# About this exercise
Starting from the line in which "tradingview_proxy.proxy_after := proxy" appears, output every line down to the last line of the data below, exactly and without anything more.

BEGIN

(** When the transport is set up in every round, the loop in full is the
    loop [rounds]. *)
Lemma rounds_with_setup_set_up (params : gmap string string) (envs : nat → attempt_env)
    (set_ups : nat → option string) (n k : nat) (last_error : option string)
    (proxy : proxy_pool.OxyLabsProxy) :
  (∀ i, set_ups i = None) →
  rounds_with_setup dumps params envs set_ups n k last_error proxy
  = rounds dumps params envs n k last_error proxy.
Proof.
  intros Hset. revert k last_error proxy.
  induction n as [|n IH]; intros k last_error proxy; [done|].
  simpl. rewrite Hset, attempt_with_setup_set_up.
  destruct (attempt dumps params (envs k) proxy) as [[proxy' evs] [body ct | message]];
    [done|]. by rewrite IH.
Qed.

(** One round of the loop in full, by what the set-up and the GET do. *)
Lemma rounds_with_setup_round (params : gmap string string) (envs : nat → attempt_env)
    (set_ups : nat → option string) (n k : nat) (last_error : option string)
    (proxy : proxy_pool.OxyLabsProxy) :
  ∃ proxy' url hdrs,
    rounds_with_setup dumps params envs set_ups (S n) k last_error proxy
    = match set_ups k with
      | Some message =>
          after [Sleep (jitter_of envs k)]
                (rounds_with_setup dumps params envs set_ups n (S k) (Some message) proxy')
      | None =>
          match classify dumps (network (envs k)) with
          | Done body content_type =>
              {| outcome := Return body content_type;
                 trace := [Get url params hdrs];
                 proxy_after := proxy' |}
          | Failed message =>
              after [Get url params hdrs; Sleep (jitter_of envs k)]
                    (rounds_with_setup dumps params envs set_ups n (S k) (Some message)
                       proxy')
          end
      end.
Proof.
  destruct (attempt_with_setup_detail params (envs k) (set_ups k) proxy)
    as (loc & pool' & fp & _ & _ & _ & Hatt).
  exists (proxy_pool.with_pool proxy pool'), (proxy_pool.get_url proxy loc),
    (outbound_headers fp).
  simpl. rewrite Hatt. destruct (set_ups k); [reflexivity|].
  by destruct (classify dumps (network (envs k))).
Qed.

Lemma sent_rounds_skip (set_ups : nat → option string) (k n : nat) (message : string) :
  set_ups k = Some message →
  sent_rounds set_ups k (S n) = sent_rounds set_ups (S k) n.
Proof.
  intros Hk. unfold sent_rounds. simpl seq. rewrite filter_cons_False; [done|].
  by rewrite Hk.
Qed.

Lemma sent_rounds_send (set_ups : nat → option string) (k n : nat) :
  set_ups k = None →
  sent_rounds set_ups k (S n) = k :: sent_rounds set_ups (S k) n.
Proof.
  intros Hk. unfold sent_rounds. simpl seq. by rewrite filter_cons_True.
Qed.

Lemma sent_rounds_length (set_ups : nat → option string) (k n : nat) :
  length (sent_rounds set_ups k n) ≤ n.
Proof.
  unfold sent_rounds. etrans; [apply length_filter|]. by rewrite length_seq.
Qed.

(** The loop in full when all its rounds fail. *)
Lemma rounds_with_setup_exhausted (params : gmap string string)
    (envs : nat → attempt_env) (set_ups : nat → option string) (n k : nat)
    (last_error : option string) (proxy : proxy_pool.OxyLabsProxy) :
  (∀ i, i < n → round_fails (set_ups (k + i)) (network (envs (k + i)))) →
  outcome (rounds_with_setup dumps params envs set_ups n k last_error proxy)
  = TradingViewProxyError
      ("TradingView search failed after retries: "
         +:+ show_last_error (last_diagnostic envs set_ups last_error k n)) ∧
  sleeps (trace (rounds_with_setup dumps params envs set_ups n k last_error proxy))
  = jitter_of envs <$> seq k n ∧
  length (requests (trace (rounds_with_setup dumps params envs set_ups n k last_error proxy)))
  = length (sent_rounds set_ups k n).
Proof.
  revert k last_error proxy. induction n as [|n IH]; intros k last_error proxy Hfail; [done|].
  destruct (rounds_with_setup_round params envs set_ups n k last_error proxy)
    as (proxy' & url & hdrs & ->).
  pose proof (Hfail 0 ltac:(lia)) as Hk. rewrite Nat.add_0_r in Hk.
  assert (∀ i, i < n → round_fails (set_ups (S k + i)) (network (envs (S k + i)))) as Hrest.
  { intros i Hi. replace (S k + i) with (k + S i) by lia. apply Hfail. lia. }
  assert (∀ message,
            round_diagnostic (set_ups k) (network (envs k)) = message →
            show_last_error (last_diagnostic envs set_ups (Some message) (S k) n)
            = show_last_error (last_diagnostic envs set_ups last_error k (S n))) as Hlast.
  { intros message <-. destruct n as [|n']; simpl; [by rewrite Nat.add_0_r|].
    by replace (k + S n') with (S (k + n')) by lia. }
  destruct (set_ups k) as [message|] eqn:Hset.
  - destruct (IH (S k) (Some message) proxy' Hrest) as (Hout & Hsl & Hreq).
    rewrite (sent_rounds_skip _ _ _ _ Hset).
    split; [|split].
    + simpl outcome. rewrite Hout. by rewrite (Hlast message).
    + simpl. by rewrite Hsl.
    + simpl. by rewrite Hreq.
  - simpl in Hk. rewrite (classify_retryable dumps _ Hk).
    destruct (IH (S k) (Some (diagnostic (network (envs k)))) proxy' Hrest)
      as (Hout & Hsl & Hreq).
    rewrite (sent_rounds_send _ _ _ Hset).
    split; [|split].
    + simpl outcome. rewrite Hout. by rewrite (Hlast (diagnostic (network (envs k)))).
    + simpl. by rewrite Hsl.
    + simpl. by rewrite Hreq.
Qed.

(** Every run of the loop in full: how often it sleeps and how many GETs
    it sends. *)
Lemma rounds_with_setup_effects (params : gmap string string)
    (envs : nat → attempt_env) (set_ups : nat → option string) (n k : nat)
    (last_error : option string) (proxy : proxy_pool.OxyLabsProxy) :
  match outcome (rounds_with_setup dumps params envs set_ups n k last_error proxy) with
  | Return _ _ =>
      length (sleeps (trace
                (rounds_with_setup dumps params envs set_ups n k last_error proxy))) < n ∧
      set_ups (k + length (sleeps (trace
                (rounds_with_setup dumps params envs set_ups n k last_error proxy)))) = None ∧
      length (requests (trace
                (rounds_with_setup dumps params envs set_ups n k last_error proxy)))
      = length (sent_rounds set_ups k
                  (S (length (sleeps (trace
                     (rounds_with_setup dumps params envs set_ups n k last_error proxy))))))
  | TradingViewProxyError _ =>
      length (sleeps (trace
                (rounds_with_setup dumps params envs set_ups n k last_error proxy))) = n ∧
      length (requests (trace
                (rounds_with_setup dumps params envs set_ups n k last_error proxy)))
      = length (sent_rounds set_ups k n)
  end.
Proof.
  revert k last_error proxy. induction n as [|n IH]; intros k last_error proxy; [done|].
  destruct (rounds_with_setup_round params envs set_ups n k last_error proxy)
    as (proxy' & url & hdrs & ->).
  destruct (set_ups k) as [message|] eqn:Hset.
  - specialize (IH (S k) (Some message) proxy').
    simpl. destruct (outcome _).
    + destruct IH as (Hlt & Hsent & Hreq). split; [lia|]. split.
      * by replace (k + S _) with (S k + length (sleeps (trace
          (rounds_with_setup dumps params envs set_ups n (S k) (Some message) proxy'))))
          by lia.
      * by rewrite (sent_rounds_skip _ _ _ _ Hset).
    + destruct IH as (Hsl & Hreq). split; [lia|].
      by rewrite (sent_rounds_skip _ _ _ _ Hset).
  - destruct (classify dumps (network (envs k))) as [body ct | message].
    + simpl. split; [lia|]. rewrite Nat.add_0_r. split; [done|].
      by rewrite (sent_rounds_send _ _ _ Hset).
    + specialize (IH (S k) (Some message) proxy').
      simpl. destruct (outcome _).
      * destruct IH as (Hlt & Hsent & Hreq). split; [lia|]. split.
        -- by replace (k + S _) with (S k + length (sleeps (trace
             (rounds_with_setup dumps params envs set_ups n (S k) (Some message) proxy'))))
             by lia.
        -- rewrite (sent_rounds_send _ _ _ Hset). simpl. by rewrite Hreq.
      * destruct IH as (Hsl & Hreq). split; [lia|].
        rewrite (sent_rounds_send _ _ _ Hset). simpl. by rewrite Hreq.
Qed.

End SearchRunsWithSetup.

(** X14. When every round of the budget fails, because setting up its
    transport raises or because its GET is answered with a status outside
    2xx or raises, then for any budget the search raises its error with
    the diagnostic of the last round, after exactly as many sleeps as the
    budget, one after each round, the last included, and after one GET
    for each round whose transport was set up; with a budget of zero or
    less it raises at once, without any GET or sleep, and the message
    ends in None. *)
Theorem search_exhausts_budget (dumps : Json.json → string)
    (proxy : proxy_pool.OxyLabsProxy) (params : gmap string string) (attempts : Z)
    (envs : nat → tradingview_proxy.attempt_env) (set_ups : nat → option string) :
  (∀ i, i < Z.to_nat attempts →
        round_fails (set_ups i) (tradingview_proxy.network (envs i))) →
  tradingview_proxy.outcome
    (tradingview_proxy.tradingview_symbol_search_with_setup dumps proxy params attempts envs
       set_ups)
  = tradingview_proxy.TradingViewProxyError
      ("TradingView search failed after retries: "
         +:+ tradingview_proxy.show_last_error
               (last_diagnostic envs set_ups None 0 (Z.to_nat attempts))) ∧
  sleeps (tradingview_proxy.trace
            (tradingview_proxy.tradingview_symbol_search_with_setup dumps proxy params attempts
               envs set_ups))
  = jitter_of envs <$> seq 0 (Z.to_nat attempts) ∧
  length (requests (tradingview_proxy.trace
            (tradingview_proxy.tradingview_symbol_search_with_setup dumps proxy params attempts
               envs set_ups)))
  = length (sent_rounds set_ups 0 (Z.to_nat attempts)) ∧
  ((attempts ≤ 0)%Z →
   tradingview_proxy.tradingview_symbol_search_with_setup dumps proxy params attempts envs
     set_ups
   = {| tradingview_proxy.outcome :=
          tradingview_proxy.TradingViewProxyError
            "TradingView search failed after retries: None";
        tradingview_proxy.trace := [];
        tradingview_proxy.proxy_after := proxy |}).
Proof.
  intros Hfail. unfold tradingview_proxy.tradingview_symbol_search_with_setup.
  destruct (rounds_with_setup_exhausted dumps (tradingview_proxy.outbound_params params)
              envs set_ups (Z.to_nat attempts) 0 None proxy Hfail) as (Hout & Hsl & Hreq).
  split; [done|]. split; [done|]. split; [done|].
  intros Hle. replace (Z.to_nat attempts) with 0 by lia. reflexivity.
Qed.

END

# Exercise output
        tradingview_proxy.proxy_after := proxy |}).
Proof.
  intros Hfail. unfold tradingview_proxy.tradingview_symbol_search_with_setup.
  destruct (rounds_with_setup_exhausted dumps (tradingview_proxy.outbound_params params)
              envs set_ups (Z.to_nat attempts) 0 None proxy Hfail) as (Hout & Hsl & Hreq).
  split; [done|]. split; [done|]. split; [done|].
  intros Hle. replace (Z.to_nat attempts) with 0 by lia. reflexivity.
Qed.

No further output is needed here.